Marshnil Newton Christian, Gibin Thomas

Abstract


A new study from the Center for Studying Health System Change (HSC) shows that nurses are playing an increasingly important role in quality improvement initiatives as hospitals throughout the country are under increasing pressure to engage in a variety of these activities. The organizational cultures of hospitals create the conditions for quality improvement initiatives and the responsibilities that nurses play in them. Successful staff engagement in improvement initiatives is said to be more likely in hospitals with supportive leadership, a quality-as-everyone's-duty mentality, individual accountability, physician and nurse champions, and effective feedback.

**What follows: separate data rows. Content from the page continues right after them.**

(* ===== verification/Manifest.v ===== *)
(** * Release manifests

    [src/runtime/internal/deployment/manifest.go] and [manifest_file_unix.go], after the
    parts of net/url they use: [url.Parse], [EscapedPath], [Hostname], [Port] and [String] of the standard library
    (Go 1.25), as [src/runtime/internal/deployment/manifest.go] and [preview.go] use them,
    and the fact they rely on: a path with nothing to escape is its own escaping. *)

From stdpp Require Import base list strings gmap.
From Stdlib Require Import ZArith Lia Ascii.
From Stdlib Require String.
From S2P Require Import Prelude GoStd Json Release NetIP Fs Paths.
From S2P Require Import JsonFacts Api Wire Indent Config Layout Deploy.
Local Open Scope Z_scope.

(** [strings.Cut] at a byte, [strings.Contains] of a byte, [strings.Count]. *)
Definition Cut (sep : ascii) (s : string) : string * string :=
  match index_byte sep s with
  | Some i => (stake i s, sdrop (S i) s)
  | None => (s, "")
  end.
Fixpoint count_byte (c : ascii) (s : string) : nat :=
  match s with
  | EmptyString => O
  | String d s' => if Ascii.eqb c d then S (count_byte c s') else count_byte c s'
  end.
Fixpoint index_string (p s : string) : option nat :=
  if has_prefix p s then Some O
  else match s with EmptyString => None | String _ s' => S <$> index_string p s' end.

Definition is_alpha (z : Z) : bool := ((97 <=? z) && (z <=? 122)) || ((65 <=? z) && (z <=? 90)).
Definition one_of (chars : string) (z : Z) : bool := existsb (Z.eqb z) (bytes_list chars).
Definition ascii_lower (s : string) : string :=
  of_bytes (map (λ z, if (65 <=? z) && (z <=? 90) then z + 32 else z) (bytes_list s)).

(** ** Escaping *)
Inductive encoding := encodePath | encodeUserPassword | encodeHost | encodeZone | encodeFragment.
Definition host_like (mode : encoding) : bool := match mode with encodeHost | encodeZone => true | _ => false end.
Definition shouldEscape (mode : encoding) (c : Z) : bool :=
  if is_alpha c || is_digit c then false
  else if host_like mode && (one_of "!$&'()*+,;=:[]<>" c || (c =? 34)) then false
  else if one_of "-_.~" c then false
  else if one_of "$&+,/:;=?@" c then
    match mode with
    | encodePath => c =? 63
    | encodeUserPassword => one_of "@/?:" c
    | encodeFragment => false
    | encodeHost | encodeZone => true
    end
  else match mode with encodeFragment => negb (one_of "!()*" c) | _ => true end.

Definition upper_hex (v : Z) : Z := if v <? 10 then 48 + v else 55 + v.
Definition escape_byte (mode : encoding) (c : Z) : list Z :=
  if shouldEscape mode c then [37; upper_hex (c / 16); upper_hex (c mod 16)] else [c].
Definition escape (mode : encoding) (s : string) : string := of_bytes (concat (map (escape_byte mode) (bytes_list s))).

Definition unhex (z : Z) : option Z := hex_value (chrZ z).
(** A triplet is refused in a host unless it stands for a byte outside ASCII or for the
    percent sign; a byte of a host that needs escaping is refused. *)
Definition triplet_ok (mode : encoding) (v : Z) : bool :=
  match mode with
  | encodeHost => (128 <=? v) || (v =? 37)
  | encodeZone => (v =? 37) || (v =? 32) || negb (shouldEscape encodeHost v)
  | _ => true
  end.
Fixpoint unescape_bytes (mode : encoding) (l : list Z) : option (list Z) :=
  match l with
  | [] => Some []
  | c :: rest =>
      if c =? 37 then
        match rest with
        | a :: b :: rest' =>
            match unhex a, unhex b with
            | Some x, Some y =>
                if triplet_ok mode (16 * x + y) then cons (16 * x + y) <$> unescape_bytes mode rest' else None
            | _, _ => None
            end
        | _ => None
        end
      else if host_like mode && (c <? 128) && shouldEscape mode c then None
      else cons c <$> unescape_bytes mode rest
  end.
Definition unescape (mode : encoding) (s : string) : option string := of_bytes <$> unescape_bytes mode (bytes_list s).

(** ** URLs *)
Record URL := mkURL {
  u_Scheme : string; u_Opaque : string; u_User : option (string * option string); u_Host : string;
  u_Path : string; u_RawPath : string; u_ForceQuery : bool; u_RawQuery : string; u_Fragment : string;
  u_OmitHost : bool }.

Definition scheme_byte (z : Z) : bool := is_alpha z || is_digit z || one_of "+-." z.
(** [getScheme]: [None] is the error "missing protocol scheme"; [at_start] says that no
    byte has been read. *)
Fixpoint scheme_length (at_start : bool) (s : string) : option nat :=
  match s with
  | EmptyString => None
  | String c s' =>
      let z := byteZ c in
      if is_alpha z || (negb at_start && scheme_byte z) then S <$> scheme_length false s'
      else if z =? 58 then Some O else None
  end.
Definition getScheme (rawURL : string) : option (string * string) :=
  match scheme_length true rawURL with
  | Some O => None
  | Some n => Some (stake n rawURL, sdrop (S n) rawURL)
  | None => Some ("", rawURL)
  end.

Definition validOptionalPort (port : string) : bool :=
  match port with
  | EmptyString => true
  | String c digits => Ascii.eqb c ":" && forallb is_digit (bytes_list digits)
  end.
Definition parseHost (host : string) : option string :=
  if has_prefix "[" host then
    match last_index_byte "]" host with
    | None => None
    | Some i =>
        if negb (validOptionalPort (sdrop (S i) host)) then None
        else
          match index_string "%25" (stake i host) with
          | Some zone =>
              match unescape encodeHost (stake zone host), unescape encodeZone (sdrop zone (stake i host)),
                    unescape encodeHost (sdrop i host) with
              | Some host1, Some host2, Some host3 => Some (host1 +:+ host2 +:+ host3)
              | _, _, _ => None
              end
          | None => unescape encodeHost host
          end
    end
  else
    match last_index_byte ":" host with
    | Some i => if validOptionalPort (sdrop i host) then unescape encodeHost host else None
    | None => unescape encodeHost host
    end.
Definition validUserinfo (s : string) : bool :=
  forallb (λ z, is_alpha z || is_digit z || one_of "-._:~!$&'()*+,;=%@" z) (bytes_list s).
Definition parseAuthority (authority : string) : option (option (string * option string) * string) :=
  match last_index_byte "@" authority with
  | None => pair None <$> parseHost authority
  | Some i =>
      match parseHost (sdrop (S i) authority) with
      | None => None
      | Some host =>
          let userinfo := stake i authority in
          if negb (validUserinfo userinfo) then None
          else if negb (contains_byte ":" userinfo) then
            (λ user, (Some (user, None), host)) <$> unescape encodeUserPassword userinfo
          else
            let '(username, password) := Cut ":" userinfo in
            match unescape encodeUserPassword username, unescape encodeUserPassword password with
            | Some username, Some password => Some (Some (username, Some password), host)
            | _, _ => None
            end
      end
  end.
(** The path and the raw path of [setPath]. *)
Definition setPath (p : string) : option (string * string) :=
  path ← unescape encodePath p;
  Some (path, if String.eqb p (escape encodePath path) then "" else p).

Definition contains_ctl (s : string) : bool := existsb (λ z, (z <? 32) || (z =? 127)) (bytes_list s).
Definition parse_url (rawURL : string) : option URL :=
  if contains_ctl rawURL then None
  else if String.eqb rawURL "*" then Some (mkURL "" "" None "" "*" "" false "" "" false)
  else
    match getScheme rawURL with
    | None => None
    | Some (scheme, rest) =>
        let scheme := ascii_lower scheme in
        let force := has_suffix "?" rest && (count_byte "?" rest =? 1)%nat in
        let '(rest, query) := if force then (stake (String.length rest - 1) rest, "") else Cut "?" rest in
        let rooted := has_prefix "/" rest in
        if negb rooted && negb (String.eqb scheme "") then
          Some (mkURL scheme rest None "" "" "" force query "" false)
        else if negb rooted && contains_byte ":" (Cut "/" rest).1 then None
        else
          let parsed :=
            if (negb (String.eqb scheme "") || negb (has_prefix "///" rest)) && has_prefix "//" rest then
              let after := sdrop 2 rest in
              let '(authority, rest) :=
                match index_byte "/" after with Some i => (stake i after, sdrop i after) | None => (after, "") end in
              match parseAuthority authority with
              | Some (user, host) => Some (user, host, rest, false)
              | None => None
              end
            else Some (None, "", rest, negb (String.eqb scheme "") && rooted) in
          match parsed with
          | None => None
          | Some (user, host, rest, omit) =>
              match setPath rest with
              | Some (path, rawPath) => Some (mkURL scheme "" user host path rawPath force query "" omit)
              | None => None
              end
          end
    end.
Definition ParseURL (rawURL : string) : option URL :=
  let '(u, frag) := Cut "#" rawURL in
  match parse_url u with
  | None => None
  | Some url =>
      if String.eqb frag "" then Some url
      else
        match unescape encodeFragment frag with
        | Some fragment =>
            Some (mkURL (u_Scheme url) (u_Opaque url) (u_User url) (u_Host url) (u_Path url) (u_RawPath url)
                    (u_ForceQuery url) (u_RawQuery url) fragment (u_OmitHost url))
        | None => None
        end
  end.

The lack of nursing resources, the difficulty of involving nurses at all levels, from the bedside to management, the increasing demands to engage in more, frequently redundant, quality improvement activities, the burdensome nature of data collection and reporting, and the shortcomings of traditional nursing education in preparing nurses for their changing role in today's modern hospital setting are some of the challenges hospitals face when it comes to nursing involvement. The quality of care given, as well as treatment and patient outcomes, can be greatly influenced by nurses, who are the primary caregivers in hospitals. The ability of hospitals to effectively engage and deploy nurse resources is therefore crucial to their pursuit of high-quality patient care, and this will probably become more difficult as these resources become more scarce.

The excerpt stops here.